L’accademia di jiu jitsu brasiliano Tribe sarà presente, con una delegazione di Istruttori capitanata dal Maestro Gianluca Palombi, all’ Italia Surf Expo di Santa Severa che si terrà  giovedi 18 ,venerdì 19, sabato 20 e domenica 21 luglio (programma consultabile sul sito web www.italiasurfexpo.it) questo è l’evento di Surf  più grande e importante del panorama italiano,  giunto alla sua ventunesima edizione grazie al duro lavoro di Alessandro Marcianò campione e recordman internazionale di Surf.
Molti leggendo queste righe si staranno chiedendo cosa c’entri un arte marziale con il mondo del surf. In realtà è un legame a doppio filo che parte dalla spiaggia di Arpoador, vicino Copacabana, negli anni ’70 con Rolls Gracie, pluricampione di jiu jitsu brasiliano e membro di spicco della famiglia che fondò questa arte marziale. Un giorno mentre Rolls stava surfando a Praia do Diablo, una spiaggia vicina frequentata dalle leggende del surf brasiliano, capitò che tagliò la strada al campione Daniel “Sabbà” Friedman che per tutta risposta lo aggredì con il suo gruppo di una trentina di surfisti tra cui il leggendario Pedro Paulo “Pepe” Carneiro. Rolls corse a chiamare rinforzi nella sua accademia, a poche vie di distanza, trovando solo una manciata di allievi. Poco tempo dopo l’inizio della rissa diversi surfisti si ritrovarono a terra svenuti o con gli arti rotti, mentre gli altri fuggirono impauriti come raccontò lo stesso “Sabbà” ad un programma televisivo qualche tempo dopo. Alcuni di quei surfisti il giorno dopo si presentarono nell’accademia di Rolls chiedendo di essere accolti come suoi allievi. Una decina di anni dopo il cugino di Rolls si trasferì alle Hawaii per aprire una scuola di  jiu jitsu brasiliano adottando uno stile di vita decisamente surfista, questo ispirò gli altri membri della famiglia e diversi istruttori che vivevano tra Brasile e California, in breve tempo questo stile di vita si diffuse in tutto il continente americano. Ovviamente non ci volle molto che questo sodalizio tra le due discipline si diffondesse anche in Australia, Asia, Africa ed Europa. Ad oggi il numero dei praticanti di una delle due discipline che adotta anche l’altra è in costante aumento, un po’ per migliorare l’equilibrio, il controllo del corpo ed il miglioramento generale delle prestazioni e un po’ per l’aura di fascino che  questo life style lanciato da Rolls Gracie ha ancora oggi sui giovani di tutto il mondo.

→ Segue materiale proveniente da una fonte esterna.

Lemma reads_within_weaken lo hi lo' hi' t :
  lo' <= lo -> hi <= hi' ->
  reads_within lo hi t = true -> reads_within lo' hi' t = true.
Proof.
  intros Hlo Hhi. unfold reads_within.
  induction t as [|e t IH]; cbn; [reflexivity|].
  intros H. apply andb_prop in H. destruct H as [He H].
  rewrite (IH H), andb_true_r. destruct e; try discriminate.
  apply andb_prop in He. destruct He as [H1 H2].
  apply Z.leb_le in H1. apply Z.ltb_lt in H2.
  apply andb_true_intro. split; [apply Z.leb_le|apply Z.ltb_lt]; lia.
Qed.

Lemma reads_within_app lo hi t1 t2 :
  reads_within lo hi (t1 ++ t2)
  = reads_within lo hi t1 && reads_within lo hi t2.
Proof. apply forallb_app. Qed.

Section LookupReads.

Variable EEPROM : Z -> Z.

Lemma uid_match_loop_reads_within fuel :
  forall uid i j g b g1 t,
    0 <= j <= UID_SIZE ->
    uid_match_loop EEPROM fuel uid i j g = Ok (b, g1, t) ->
    reads_within (i * UID_SIZE + j) (i * UID_SIZE + UID_SIZE) t = true
    /\ Z.of_nat (List.length t) <= UID_SIZE - j.
Proof.
  induction fuel as [|fuel IH]; intros uid i j g b g1 t Hj H;
    cbn [uid_match_loop] in H; [discriminate|].
  destruct (j <? UID_SIZE) eqn:Hlt.
  - apply Z.ltb_lt in Hlt.
    assert (Hhere : (i * UID_SIZE + j <=? i * UID_SIZE + j)
                    && (i * UID_SIZE + j <? i * UID_SIZE + UID_SIZE) = true).
    { apply andb_true_intro. split; [apply Z.leb_le|apply Z.ltb_lt]; lia. }
    unfold EEPROM_read, bind at 1 in H. cbn in H.
    destruct (EEPROM (i * UID_SIZE + j) =? uid_at uid j); cbn in H.
    + destruct (uid_match_loop EEPROM fuel uid i (j + 1) g)
        as [[[b' g2] t2]|e] eqn:Hr; [|discriminate].
      apply IH in Hr; [|lia]. destruct Hr as [Hin Hlen].
      inversion H; subst. split.
      * cbn [reads_within forallb]. rewrite Hhere. cbn [andb].
        apply (reads_within_weaken (i * UID_SIZE + (j + 1))
                 (i * UID_SIZE + UID_SIZE)); [lia|lia|exact Hin].
      * cbn [List.length]. lia.
    + inversion H; subst. split.
      * cbn [reads_within forallb]. rewrite Hhere. reflexivity.
      * cbn [List.length]. lia.
  - apply Z.ltb_ge in Hlt. inversion H; subst. split; [reflexivity|].
    cbn [List.length]. lia.
Qed.

Lemma isRecognized_loop_reads_within fuel :
  forall uid i g b g1 t,
    0 <= i <= MAX_USERS ->
    isRecognized_loop EEPROM fuel uid i g = Ok (b, g1, t) ->
    reads_within (i * UID_SIZE) (MAX_USERS * UID_SIZE) t = true
    /\ Z.of_nat (List.length t) <= (MAX_USERS - i) * UID_SIZE.
Proof.
  induction fuel as [|fuel IH]; intros uid i g b g1 t Hi H;
    cbn [isRecognized_loop] in H; [discriminate|].
  destruct (i <? MAX_USERS) eqn:Hlt.
  - apply Z.ltb_lt in Hlt. unfold bind in H.
    destruct (uid_match_loop EEPROM (S fuel) uid i 0 g)
      as [[[m g2] t2]|e] eqn:Hm; [|discriminate].
    pose proof (uid_match_loop_frame _ _ _ _ _ _ _ _ _ Hm) as [-> _].
    apply uid_match_loop_reads_within in Hm; [|unfold UID_SIZE; lia].
    destruct Hm as [Hin2 Hlen2].
    assert (Hin2' : reads_within (i * UID_SIZE) (MAX_USERS * UID_SIZE) t2
                    = true).
    { apply (reads_within_weaken (i * UID_SIZE + 0)
               (i * UID_SIZE + UID_SIZE)); [lia| |exact Hin2].
      unfold UID_SIZE in *. lia. }
    destruct m.
    + cbn in H. inversion H; subst. rewrite app_nil_r.
      split; [exact Hin2'|]. unfold UID_SIZE in *. lia.
    + destruct (isRecognized_loop EEPROM fuel uid (i + 1) g)
        as [[[b' g3] t3]|e] eqn:Hr; [|discriminate].
      apply IH in Hr; [|lia]. destruct Hr as [Hin3 Hlen3].
      inversion H; subst. split.
      * rewrite reads_within_app, Hin2'. cbn [andb].
        apply (reads_within_weaken ((i + 1) * UID_SIZE)
                 (MAX_USERS * UID_SIZE)); [|lia|exact Hin3].
        unfold UID_SIZE. lia.
      * rewrite length_app. unfold UID_SIZE in *. lia.
  - inversion H; subst. split; [reflexivity|].
    apply Z.ltb_ge in Hlt. cbn [List.length]. unfold UID_SIZE. lia.
Qed.

End LookupReads.

(** X3: whatever the EEPROM and the identifier hold, a lookup only reads
    EEPROM cells, all of them below [MAX_USERS * UID_SIZE] -- inside the
    [EEPROM_SIZE] bytes [setup] asks for -- and makes at most
    [MAX_USERS * UID_SIZE] reads. *)
Theorem isRecognized_reads_bounded EEPROM fuel uid g b g1 t :
  isRecognized EEPROM fuel uid g = Ok (b, g1, t) ->
  reads_within 0 (MAX_USERS * UID_SIZE) t = true
  /\ Z.of_nat (List.length t) <= MAX_USERS * UID_SIZE
  /\ MAX_USERS * UID_SIZE <= EEPROM_SIZE.
Proof.
  intros H. apply isRecognized_loop_reads_within in H;
    [|unfold MAX_USERS; lia].
  destruct H as [Hin Hlen]. split; [exact Hin|]. split.
  - unfold MAX_USERS, UID_SIZE in *. lia.
  - unfold MAX_USERS, UID_SIZE, EEPROM_SIZE. lia.
Qed.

A proposito del legame tra le due discipline il pluricampione del mondo di surf  e praticante di jiu jitsu brasiliano Kelly Slater ha dichiarato in una intervista: “Entrambe le discipline si dividono in fasi, s’inizia con le basi e poi tutto diventa più dinamico. Lo stesso vale per le tecniche o il modo di usare il proprio corpo per essere il più efficiente possibile. Buoni artisti marziali usano le mosse più efficaci per produrre più energia dai loro corpi. Surfando devi padroneggiare le stesse cose  – una buona base, l’equilibrio in piedi, saper girare, piegare ed estendere le gambe. Mi piace guardare due ragazzi che combattono. Il jiu jitsu è come un gioco di scacchi umano.”
Chiunque voglia venire a provare questa arte marziale potrà farlo gratuitamente presso l’area tatami del surf expo portando solamente una maglietta e un paio di pantaloncini.